1.        An arm's-length worker would cash cheques as they were issued by the employer;

2.        An arm's-length worker would not agree to go without being paid for five weeks without informing the Commission des normes du travail; and

3.        An arm's-length employer would not pay client tips to employees for work involving renovation of the work premises, nor for travel time.

Terms and conditions of employment

[18]     From 1995 to 1999, the Appellant worked as manager-server and cook's helper, while since 2000, he has worked only as a manager-server.

[19]     As a manager, the Appellant was responsible for keeping the restaurant's books: the general ledger (the income and expenses record has been computerized since 2001); the payroll log (for the three kitchen employees and three servers including himself); monthly government remittances of payroll source deductions, GST and QST; he prepared the cheques to pay the bills, made the restaurant deposits, placed orders and was responsible for salaries of the other two servers. He was also responsible for administering and reconciling the restaurant bank account #17400 and various lines of credit, which he held jointly with his spouse, Claudette Lévesque.

[20]     These lines of credit were used to finance the restaurant start-up each year, and to make up for the restaurant's lack of liquidity. These are credit line #18956, used from 1998 to 2002, and #370704 from Orsainville, used in 2002 to advance the funds required to begin restaurant operations.

[21]     From the time the restaurant opened, the two spouses always operated this way, using their joint personal lines of credit to advance funds to the restaurant. The Appellant took the various steps to advance the funds from their personal lines of credit to the restaurant bank account and when the restaurant had sufficient liquidity, he reimbursed the various lines of credit.

[22]     In 2002, and to date, the line of credit #370704 had not been fully paid by the restaurant, and to date, since the Commission des normes du travail required the Payor to rectify employee holiday pay other words, 6% instead of 4%. The Payor therefore owes $2,500 to this line of credit, according to the bankbooks.

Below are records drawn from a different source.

(* ===== verification/WriteContext.v ===== *)
(** * Write contexts: [orisun/write_context.go]

The identity of a save and the durable record of the observations that were
checked for it. *)

From stdpp Require Import options.
From S2P Require Import Prelude Status Model Number Json Predicates Consistency.

Set Default Proof Using "Type*".

Record GetWriteContextRequest := mkGetWriteContextRequest {
  GWC_Boundary : string; GWC_WriteId : string }.

Record WriteContext := mkWriteContext {
  WC_WriteId : string; WC_Consistency : list (option ConsistencyObservation) }.

(** [strconv.FormatInt(commit, 10) + ":" + strconv.FormatInt(prepare, 10)]. *)
Definition WriteID (commit prepare : Z) : string :=
  FormatInt commit +:+ ":" +:+ FormatInt prepare.

Definition invalid_write_id : goerror :=
  New InvalidArgument "boundary and a valid write_id are required".

Definition ValidateWriteContextRequest (req : option GetWriteContextRequest)
  : result Position :=
  match req with
  | None => Err invalid_write_id
  | Some req =>
      if String.eqb (GWC_Boundary req) "" then Err invalid_write_id
      else match Split (GWC_WriteId req) ":" with
           | [p0; p1] =>
               match ParseInt p0, ParseInt p1 with
               | Some commit, Some prepare =>
                   if (commit <? 0)%Z || (prepare <? 0)%Z
                      || negb (String.eqb (WriteID commit prepare) (GWC_WriteId req))
                   then Err invalid_write_id
                   else Ok (mkPosition commit prepare)
               | _, _ => Err invalid_write_id
               end
           | _ => Err invalid_write_id
           end
  end.

(** [storedConsistencyObservation]. *)
Record StoredObservation := mkStored {
  SO_Criteria : list (gmap string anyval); SO_TransactionID : Z; SO_GlobalID : Z }.

(** The encoding of the struct by its tags. *)
Definition anyval_json (a : anyval) : json :=
  match a with
  | AString s => JString s
  | APredicates ps => predicates_json ps
  | AJson v => v
  end.

Definition criterion_json (c : gmap string anyval) : json :=
  json_of_map (anyval_json <$> c).

Definition stored_json (o : StoredObservation) : json :=
  JObject [("query", JObject [("criteria", JArray (criterion_json <$> SO_Criteria o))]);
           ("position", JObject
              [("transaction_id", JNumber (FormatInt (SO_TransactionID o)));
               ("global_id", JNumber (FormatInt (SO_GlobalID o)))])].

(** A field decoded into [any]: a JSON string is a string, anything else the
decoder's own value. *)
Definition any_of_json (v : json) : anyval :=
  match v with JString s => AString s | v => AJson v end.

Definition decoded_observation (o : StoredObservation) : StoredObservation :=
  mkStored ((λ c : gmap string anyval, (λ a, any_of_json (anyval_json a)) <$> c)
              <$> SO_Criteria o)
           (SO_TransactionID o) (SO_GlobalID o).

(** [json.Unmarshal] into [[]storedConsistencyObservation], on what the encoder of
the same type writes. *)
Class GoJsonStored `{J : GoJson} := {
  json_observations : json → result (list StoredObservation) }.

Class GoJsonStoredLaws `{J : GoJson, S : !GoJsonStored} : Prop := {
  json_observations_array os :
    Forall (λ o, is_int64 (SO_TransactionID o) ∧ is_int64 (SO_GlobalID o)) os →
    json_observations (JArray (stored_json <$> os)) = Ok (decoded_observation <$> os) }.

Section WriteContext.
Context `{J : GoJson, S : !GoJsonStored}.

Definition stored_observation (check : ConsistencyCheck) : result StoredObservation :=
  _ ← ValidateReadCriteria (Criteria check);
  mret (mkStored (EncodeReadCriteria (Criteria check))
          (CommitPosition (CheckPosition check)) (PreparePosition (CheckPosition check))).

Definition MarshalConsistency (checks : list ConsistencyCheck) : result string :=
  observations ← mapM stored_observation checks;
  json_Marshal (JArray (stored_json <$> observations)).

Definition decode_stored_criterion_tags (fields : gmap string anyval)
  : result (option Criterion) :=
  match DecodeCriterion fields with
  | Err e => Err (Wrapped "decode write context: %w" e)
  | Ok tags =>
      mret (Some (mkCriterion
        ((λ t, Some (mkTag (Key t) (Value t) (Operator t))) <$> tags)))
  end.

Definition decode_observation (o : StoredObservation)
  : result (option ConsistencyObservation) :=
  criteria ← mapM decode_stored_criterion_tags (SO_Criteria o);
  mret (Some (mkObservation (Some (mkQuery criteria))
    (Some (mkPosition (SO_TransactionID o) (SO_GlobalID o))))).

Definition DecodeWriteContext (writeID data : string) : result WriteContext :=
  match json_Unmarshal data ≫= json_observations with
  | Err e => Err (Wrapped "decode write context: %w" e)
  | Ok stored =>
      consistency ← mapM decode_observation stored;
      mret (mkWriteContext writeID consistency)
  end.

End WriteContext.

(** ** Write identifiers *)

Lemma FormatInt_no_colon z :
  string_forallb (λ d, negb (Ascii.eqb d ":"%char)) (FormatInt z) = true.
Proof.
  unfold FormatInt. destruct z as [|p|p]; [done| |].
  - apply digits_no_colon, pretty_N_digits.
  - change (pretty (Z.neg p)) with (String "-" (pretty (N.pos p))).
    simpl. apply digits_no_colon, pretty_N_digits.
Qed.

[23]     As a server, from 1998 to 2000, the Appellant's schedule was 4 p.m. to midnight, five nights per week, totalling the 40 hours reported in the payroll log. In 2002 his schedule was 8 p.m. to midnight, four nights per week, totalling 16 hours in the payroll log, and his last three weeks were from 5 p.m. to midnight and two hours at lunchtime, totalling the 30 hours in the payroll log.

[24]     The restaurant closed its doors at 11 p.m. and the Appellant did the cleaning after closing, balanced the cash and prepared the deposits. He did the restaurant accounting and managed the various bank accounts at his home. These duties required a minimum of five hours per week and were not reflected in the payroll log. The Appellant justified this by accumulating hours. If, for example, the accounting work required more time, he could accumulate 10 hours and take it back in time not worked at the restaurant.

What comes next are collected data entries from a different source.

(** No client string escapes its place in the SQL text. Followed by anything
that does not continue the token, an escaped value is read back by the SQL lexer
as exactly that value and nothing of what follows; the same holds for quoted
identifiers. *)
Theorem sql_quoting_roundtrip (v rest : string) :
  (not_starting quote_char rest = true →
     lex_quoted quote_char (sqlEscapeLiteral v +:+ rest) = Some (v, rest))
  ∧ (not_starting dquote_char rest = true →
     lex_quoted dquote_char (quoteIdent v +:+ rest) = Some (v, rest)).
Proof.
  split; intros Hr.
  - unfold sqlEscapeLiteral. rewrite !string_app_assoc.
    by apply (lex_body_escaped quote_char v rest).
  - unfold quoteIdent. rewrite !string_app_assoc.
    by apply (lex_body_escaped dquote_char v rest).
Qed.

(** ** What a built clause means *)

Section Facts.
Context `{T : SqlText, J : GoJson}.

(** A tag on a stored document, as SQL decides it. *)
Definition tag_sql_holds (doc : gmap string json) (t : ReadTag) : bool :=
  match TagSQLOperator (Operator t) with
  | Ok op => predicate_holds doc (range_or_scalar (Key t) op (Value t))
  | Err _ => false
  end.

Definition valid_tag (t : ReadTag) : Prop :=
  ValidateTag (Key t) (Value t) (Operator t) = Ok tt.

Lemma TagSQLOperator_encoded op : TagSQLOperator (encoded_operator op) = TagSQLOperator op.
Proof.
  unfold encoded_operator. by destruct (String.eqb_spec op "") as [->|].
Qed.

Lemma valid_tag_sql t :
  valid_tag t → ∃ op, TagSQLOperator (Operator t) = Ok op ∧ contains_nul (Value t) = false.
Proof.
  intros (_ & _ & Hn & c & Hc)%ValidateTag_ok. unfold TagSQLOperator. rewrite Hc.
  eexists. done.
Qed.

Lemma render_tag_predicates k ts :
  Forall valid_tag ts → Forall (λ t, Key t = k) ts →
  ∃ parts, mapM (render_tag_predicate k) (tag_predicate <$> ts) = Ok parts
    ∧ ∀ doc, forallb (predicate_holds doc) parts = forallb (tag_sql_holds doc) ts.
Proof.
  induction 1 as [|t ts Ht _ IH]; intros Hk; [by exists []|].
  apply Forall_cons in Hk as [Hk Hks]. destruct (IH Hks) as (parts & Hp & Hh).
  destruct (valid_tag_sql t Ht) as (op & Hop & Hn).
  exists (range_or_scalar k op (Value t) :: parts). rewrite fmap_cons, mapM_cons, Hp.
  unfold render_tag_predicate at 1. unfold sqlValueLiteral. simpl.
  rewrite TagSQLOperator_encoded, Hop. simpl. rewrite Hn. simpl.
  split; [done|]. intros doc. simpl. rewrite Hh. unfold tag_sql_holds at 2.
  by rewrite Hop, Hk.
Qed.

(** The clause of one key of a criterion. *)
Lemma render_encoded k ts :
  ts ≠ [] → Forall valid_tag ts → Forall (λ t, Key t = k) ts →
  ∃ p, renderCriterionPredicate k (encode_predicates (tag_predicate <$> ts)) = Ok p
    ∧ ∀ doc, predicate_holds doc p = forallb (tag_sql_holds doc) ts.
Proof.
  intros Hne Hv Hk. destruct (render_tag_predicates k ts Hv Hk) as (parts & Hp & Hh).
  assert (renderCriterionPredicate k (APredicates (tag_predicate <$> ts)) = Ok (PGroup parts))
    as Hg.
  { unfold renderCriterionPredicate. cbn [DecodeTagPredicates mbind result_bind].
    by rewrite Hp. }
  destruct ts as [|t [|u us]]; [done| |by exists (PGroup parts)].
  simpl. destruct (String.eqb_spec (encoded_operator (Operator t)) "eq") as [He|Hne'];
    [|by exists (PGroup parts)].
  apply Forall_cons in Hv as [Ht _]. apply Forall_cons in Hk as [Hk _].
  destruct (valid_tag_sql t Ht) as (op & Hop & Hn).
  exists (PScalar k "=" (Value t)). unfold renderCriterionPredicate, scalar_equality.
  unfold sqlValueLiteral. rewrite Hn. split; [done|]. intros doc. simpl.
  rewrite andb_true_r. unfold tag_sql_holds. rewrite <-TagSQLOperator_encoded, He, Hk. done.
Qed.

(** The fields of a criterion on a document. *)
Definition entry_holds (doc : gmap string json) (kv : string * anyval) : bool :=
  match renderCriterionPredicate kv.1 kv.2 with
  | Ok p => predicate_holds doc p
  | Err _ => false
  end.

Definition fields_hold (doc : gmap string json) (m : gmap string anyval) : bool :=
  forallb (entry_holds doc) (map_to_list m).

Lemma mapM_render_holds doc kvs ps :
  mapM (λ kv, renderCriterionPredicate kv.1 kv.2) kvs = Ok ps →
  forallb (predicate_holds doc) ps = forallb (entry_holds doc) kvs
  ∧ length ps = length kvs.
Proof.
  revert ps. induction kvs as [|kv kvs IH]; intros ps H; simpl in H.
  - by injection H as <-.
  - inv_ok. unfold mret, result_ret in H. inv_ok. subst. simpl.
    destruct (IH _ H1) as [-> ->]. split; [|done]. f_equal.
    unfold entry_holds. by rewrite H0.
Qed.

Lemma buildCriteriaSQL_one m w :
  m ≠ ∅ → buildCriteriaSQL [m] = Ok w →
  w ≠ [] ∧ ∀ doc, where_holds doc w = fields_hold doc m.
Proof.
  intros Hm H. unfold buildCriteriaSQL in H. inv_ok. simpl in H0. inv_ok.
  unfold mret, result_ret in H, H0. inv_ok. subst.
  assert (length x0 = length (map_to_list m)) as Hl.
  { destruct (mapM_render_holds ∅ _ _ H1) as [_ ->].
    by rewrite sorted_entries_Permutation. }
  assert (x0 ≠ []) as Hne.
  { intros ->. apply Hm, map_to_list_empty_iff. by destruct (map_to_list m). }
  rewrite filter_cons_True by done. simpl. split; [done|]. intros doc.
  rewrite orb_false_r. destruct (mapM_render_holds doc _ _ H1) as [-> _].
  apply forallb_ext_elem. intros kv. by rewrite sorted_entries_Permutation.
Qed.

(** An encoded criterion holds when all of its tags hold. *)
Lemma fields_hold_encoded doc tags :
  Forall valid_tag tags →
  fields_hold doc (EncodeCriterion tags) = forallb (tag_sql_holds doc) tags.
Proof.
  intros Hv. apply eq_iff_eq_true. unfold fields_hold. rewrite !forallb_forall.
  setoid_rewrite <-list_elem_of_In. rewrite Forall_forall in Hv.
  assert (∀ k, k ∈ Key <$> tags → ∃ p,
    renderCriterionPredicate k (encode_predicates (tag_predicate <$> of_key k tags)) = Ok p
    ∧ ∀ doc, predicate_holds doc p = forallb (tag_sql_holds doc) (of_key k tags)) as Hr.
  { intros k Hk. apply render_encoded; [by apply of_key_nonempty| |];
      apply Forall_forall; intros t [? ?]%list_elem_of_filter; auto. }
  split.
  - intros H t Ht. assert (Key t ∈ Key <$> tags) as Hk by (apply list_elem_of_fmap; eauto).
    destruct (Hr _ Hk) as (p & Hp & Hh). apply of_key_nonempty in Hk.
    specialize (H (Key t, encode_predicates (tag_predicate <$> of_key (Key t) tags))).
    unfold entry_holds in H. simpl in H. rewrite Hp, Hh in H.
    rewrite forallb_forall in H. setoid_rewrite <-list_elem_of_In in H. apply H.
    + apply elem_of_map_to_list. by apply EncodeCriterion_lookup_Some.
    + by apply list_elem_of_filter.
  - intros H [k v] Hkv%elem_of_map_to_list. unfold entry_holds. simpl.
    assert (of_key k tags ≠ []) as Hne.
    { intros E. by rewrite EncodeCriterion_lookup, E in Hkv. }
    rewrite EncodeCriterion_lookup_Some in Hkv by done. injection Hkv as <-.
    destruct (Hr k) as (p & -> & ->); [by apply of_key_nonempty|].
    apply forallb_forall. setoid_rewrite <-list_elem_of_In.
    intros t [_ Ht]%list_elem_of_filter. by apply H.
Qed.

Lemma buildCriteriaSQL_total tags :
  Forall valid_tag tags → ∃ w, buildCriteriaSQL [EncodeCriterion tags] = Ok w.
Proof.
  intros Hv. unfold buildCriteriaSQL. simpl.
  assert (∃ ps, criterion_sql (EncodeCriterion tags) = Ok ps) as [ps ->]; [|by eexists].
  unfold criterion_sql.
  assert (∀ kv, kv ∈ sorted_entries (EncodeCriterion tags) →
    ∃ p, renderCriterionPredicate kv.1 kv.2 = Ok p) as Hr.
  { intros [k v]. rewrite sorted_entries_Permutation, elem_of_map_to_list. intros Hk.
    assert (of_key k tags ≠ []) as Hne.
    { intros E. by rewrite EncodeCriterion_lookup, E in Hk. }
    rewrite EncodeCriterion_lookup_Some in Hk by done. injection Hk as <-.
    rewrite Forall_forall in Hv. destruct (render_encoded k (of_key k tags)) as (p & ? & _);
      [done|apply Forall_forall; intros t [? ?]%list_elem_of_filter; auto..|eauto]. }
  induction (sorted_entries _) as [|kv kvs IH]; [by eexists|].
  destruct (Hr kv) as [p Hp]; [left|]. simpl. rewrite Hp. simpl.
  destruct IH as [ps ->]; [|by eexists]. intros ? ?. apply Hr. by right.
Qed.

(** ** Simplifying a disjunction *)

Lemma criterionContains_spec c s :
  criterionContains c s = true ↔ s ⊆ c.
Proof.
  unfold criterionContains. rewrite map_subseteq_spec. case_decide as Hsz.
  - split; [done|]. intros Hsub. exfalso.
    assert (size s ≤ size c); [|lia]. by apply map_subseteq_size, map_subseteq_spec.
  - rewrite forallb_forall. setoid_rewrite <-list_elem_of_In.
    setoid_rewrite bool_decide_eq_true. split.
    + intros H k v Hk. by apply (H (k, v)), elem_of_map_to_list.
    + intros H [k v] Hk%elem_of_map_to_list. by apply H.
Qed.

[25]     In 2001, the Appellant experienced a workplace accident on May 11 and did not return to work after this accident. Claudette Lévesque took care of all the restaurant accounting and managed the various accounts and lines of credit, duties which had been taught to her by the Appellant in 2001. Since the Payor's accounting had been computerized since 2001, the computer had been set up either before the Appellant's employment began, or after the Appellant's workplace accident, involving work hours for the Appellant that were not reported in the Payor's payroll log. From May 1 to 10, 2001, the Appellant performed repairs at the restaurant, such as stripping the floors and refinishing the fridge interiors and grills, painting, etc. He did this work during the day and at night he fulfilled his responsibilities as a server. In addition, during the second week of May 2001, he went to his sister's in Ottawa, a two- to three-day trip, since she had things to give him for the restaurant. He calculated his travel time, there and back, as well as his time in Ottawa, as time worked.

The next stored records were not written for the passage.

(* ===== verification/SqliteLog.v ===== *)
(** * Correctness of the SQLite event log

The invariant of the log, what one flush of the group commit does to it under
any failures ([flush_sound]), when a request is accepted ([flush_exact]), and
that a batch is the sequence of its requests ([batch_is_sequential]). *)

From stdpp Require Import options.
From S2P Require Import Prelude Status Model Number Json Predicates Consistency EventData.
From S2P Require Import WriteContext SqlPredicates Sql SqliteStore.

Set Default Proof Using "Type*".

(** ** Stored documents *)

(** A prepared document that the JSON encoder writes faithfully, or that failed to
parse. *)
Definition good_document `{J : GoJson} (d : preparedEventDocument) : Prop :=
  doc_err d = None →
  ∃ o, doc_object d = Some o ∧ json_faithful (json_of_map o)
    ∧ text_ok (doc_eventID d) ∧ text_ok (doc_eventType d).

(** The fields added to event [d] when it is stored. *)
Definition event_fields (d : preparedEventDocument) (tid gid : Z) (now : string)
  : gmap string fieldval :=
  <["__preparePosition" := FValue (JNumber (FormatInt gid))]>
  (<["__metadata" := MetadataValue (doc_metadata d)]>
  (<["__eventType" := FValue (JString (doc_eventType d))]>
  (<["__eventId" := FValue (JString (doc_eventID d))]> (batch_fields tid now)))).

(** The field of a stored event under a literal key. *)
Ltac event_field :=
  unfold event_fields, batch_fields;
  repeat first [rewrite lookup_insert_eq; reflexivity
               |rewrite lookup_insert_ne by discriminate];
  rewrite lookup_singleton_eq; reflexivity.

Section Documents.
Context `{J : GoJson}.

(** The text stored for event [d], without the shared field map. *)
Definition document_text (d : preparedEventDocument) (tid gid : Z) (now : string)
  : result string :=
  match doc_err d with
  | Some e => Err e
  | None => Object_WithFields (doc_object d) (event_fields d tid gid now)
  end.

Fixpoint documents_text (ds : list preparedEventDocument) (tid gid : Z) (now : string)
  : result (list string) :=
  match ds with
  | [] => Ok []
  | d :: ds =>
      text ← document_text d tid gid now;
      rest ← documents_text ds tid (gid + 1) now;
      mret (text :: rest)
  end.

(** The shared map holds the batch fields; the other four keys are rewritten for
every event. *)
Definition event_keys : list string :=
  ["__eventId"; "__eventType"; "__metadata"; "__preparePosition"].

Definition fields_inv (tid : Z) (now : string) (fields : gmap string fieldval) : Prop :=
  ∀ k, k ∉ event_keys → fields !! k = batch_fields tid now !! k.

Lemma event_fields_shared d tid gid now fields :
  fields_inv tid now fields →
  <["__preparePosition" := FValue (JNumber (FormatInt gid))]>
  (<["__metadata" := MetadataValue (doc_metadata d)]>
  (<["__eventType" := FValue (JString (doc_eventType d))]>
  (<["__eventId" := FValue (JString (doc_eventID d))]> fields)))
  = event_fields d tid gid now.
Proof.
  intros Hf. apply map_eq. intros k. unfold event_fields.
  destruct (decide (k ∈ event_keys)) as [Hk|Hk].
  - unfold event_keys in Hk. rewrite !elem_of_cons, elem_of_nil in Hk.
    destruct_or! Hk; subst; by simplify_map_eq.
  - specialize (Hf k Hk). unfold event_keys in Hk. rewrite !not_elem_of_cons in Hk.
    destruct Hk as (? & ? & ? & ? & _). by rewrite !lookup_insert_ne by done.
Qed.
(** [senders] is the set of the calls between [Add] and [Done]. *)
Record state := mkState {
  st_closed : bool; st_lock : option holder; st_senders : gset nat;
  st_queues : gmap string queue; st_calls : gmap nat call; st_closer : close_pc }.

Definition initial : state := mkState false None ∅ ∅ ∅ CIdle.

(** The case of a [select], or [Go] where there is no choice. *)
Inductive choice :=
  | Go
  | OnQueue
  | OnClosed
  | OnDone
  | OnDelay
  | OnDefault
  | OnResult
  | Executed (r : executed).

Inductive label :=
  | LCall (id : nat) (boundary : string) (prepared : P) (events : Z)
  | LCancel (id : nat) (e : goerror)
  | LSubmit (id : nat) (ch : choice)
  | LWorker (boundary : string) (ch : choice)
  | LClose.

Inductive outcome := Blocked | Panics | Next (s : state).

(** ** Updates *)

Definition set_pc (c : call) (pc : submit_pc) : call :=
  mkCall (c_boundary c) (c_request c) (c_ctx c) pc (c_delivered c) (c_result c).

Definition set_call (s : state) (id : nat) (c : call) : state :=
  mkState (st_closed s) (st_lock s) (st_senders s) (st_queues s) (<[id := c]> (st_calls s))
    (st_closer s).

Definition set_lock (s : state) (l : option holder) : state :=
  mkState (st_closed s) l (st_senders s) (st_queues s) (st_calls s) (st_closer s).

Definition set_senders (s : state) (ids : gset nat) : state :=
  mkState (st_closed s) (st_lock s) ids (st_queues s) (st_calls s) (st_closer s).

Definition set_queue (s : state) (b : string) (q : queue) : state :=
  mkState (st_closed s) (st_lock s) (st_senders s) (<[b := q]> (st_queues s)) (st_calls s)
    (st_closer s).

Definition set_closer (s : state) (c : close_pc) : state :=
  mkState (st_closed s) (st_lock s) (st_senders s) (st_queues s) (st_calls s) c.

Definition set_worker (q : queue) (w : worker_pc) : queue :=
  mkQueue (q_buf q) (q_closed q) w (q_sent q) (q_flushes q).

Definition set_buf (q : queue) (buf : list request) : queue :=
  mkQueue buf (q_closed q) (q_worker q) (q_sent q) (q_flushes q).

(** [deliver]: a second delivery does nothing; sending to a full channel would
block. *)
Definition deliver (s : state) (id : nat) (r : completion) : option state :=
  match st_calls s !! id with
  | None => None
  | Some c =>
      if c_delivered c then Some s
      else match c_result c with
           | Some _ => None
           | None => Some (set_call s id
               (mkCall (c_boundary c) (c_request c) (c_ctx c) (c_pc c) true (Some r)))
           end
  end.

Context (cfg : Config).

(** ** [Submit] *)

(** The registry lookup of [Submit]: a queue is created with its worker. *)
Definition register (s : state) (b : string) : state :=
  match st_queues s !! b with
  | Some _ => s
  | None => set_queue s b (mkQueue [] false WIdle [] [])
  end.

Definition Submit (s : state) (id : nat) (c : call) (ch : choice) : outcome :=
  let goto pc := set_call s id (set_pc c pc) in
  match c_pc c, ch with
  | SEnter, Go =>
      Next (goto (if st_closed s then SReturn (Err ErrClosed)
                  else match c_ctx c with
                       | Some e => SReturn (Err e)
                       | None =>
                           if (rq_events (c_request c) <=? 0)%Z
                           then SReturn (Err (PlainError
                                  "groupcommit: request must contain events"))
                           else SLock
                       end))
  | SLock, Go =>
      match st_lock s with
      | Some _ => Blocked
      | None => Next (set_lock (goto SLocked) (Some (Sender id)))
      end
  | SLocked, Go =>
      if st_closed s then Next (set_lock (goto (SReturn (Err ErrClosed))) None)
      else Next (goto SAdmit)
  | SAdmit, Go =>
      let s' := register (goto SSend) (c_boundary c) in
      Next (set_lock (set_senders s' ({[ id ]} ∪ st_senders s')) None)
  | SSend, OnQueue =>
      match st_queues s !! c_boundary c with
      | None => Blocked
      | Some q =>
          if q_closed q then Panics
          else if (Z.of_nat (length (q_buf q)) <? MaxPending cfg)%Z
          then Next (set_queue (goto SSent) (c_boundary c)
                 (mkQueue (q_buf q ++ [c_request c]) (q_closed q) (q_worker q)
                    (q_sent q ++ [c_request c]) (q_flushes q)))
          else Blocked
      end
  | SSend, OnDone =>
      match c_ctx c with Some e => Next (goto (SAbort e)) | None => Blocked end
  | SSend, OnClosed =>
      if st_closed s then Next (goto (SAbort ErrClosed)) else Blocked
  | SSent, Go => Next (set_senders (goto SWait) (st_senders s ∖ {[ id ]}))
  | SAbort e, Go => Next (set_senders (goto (SReturn (Err e))) (st_senders s ∖ {[ id ]}))
  | SWait, OnResult =>
      match c_result c with
      | None => Blocked
      | Some r => Next (set_call s id
          (mkCall (c_boundary c) (c_request c) (c_ctx c) (SReturn r) (c_delivered c) None))
      end
  | SWait, OnDone =>
      match c_ctx c with Some e => Next (goto (SReturn (Err e))) | None => Blocked end
  | _, _ => Blocked
  end.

[26]     However, during these two weeks, the Appellant paid himself two salaries at the restaurant, one for the repair work in the restaurant during the day (totalling 40 hours of work) and at night as a server, totalling 40 hours of work. Yet he was away in Ottawa for two to three days. He therefore could not have worked as a server at night.

[27]     It is important to note that since 1996, the Appellant had been the owner of the building in which the restaurant is located. The restaurant occupies the first floor and storage space in the basement. There are two apartments on the second floor and two more occupy a portion of the basement. Tenants in these units pay monthly rent, year round, according to the size of the unit. Since 1996, the Appellant had not collected any monthly rent from the Payor, except for the months during which the restaurant was operating, which were May, June, July and August.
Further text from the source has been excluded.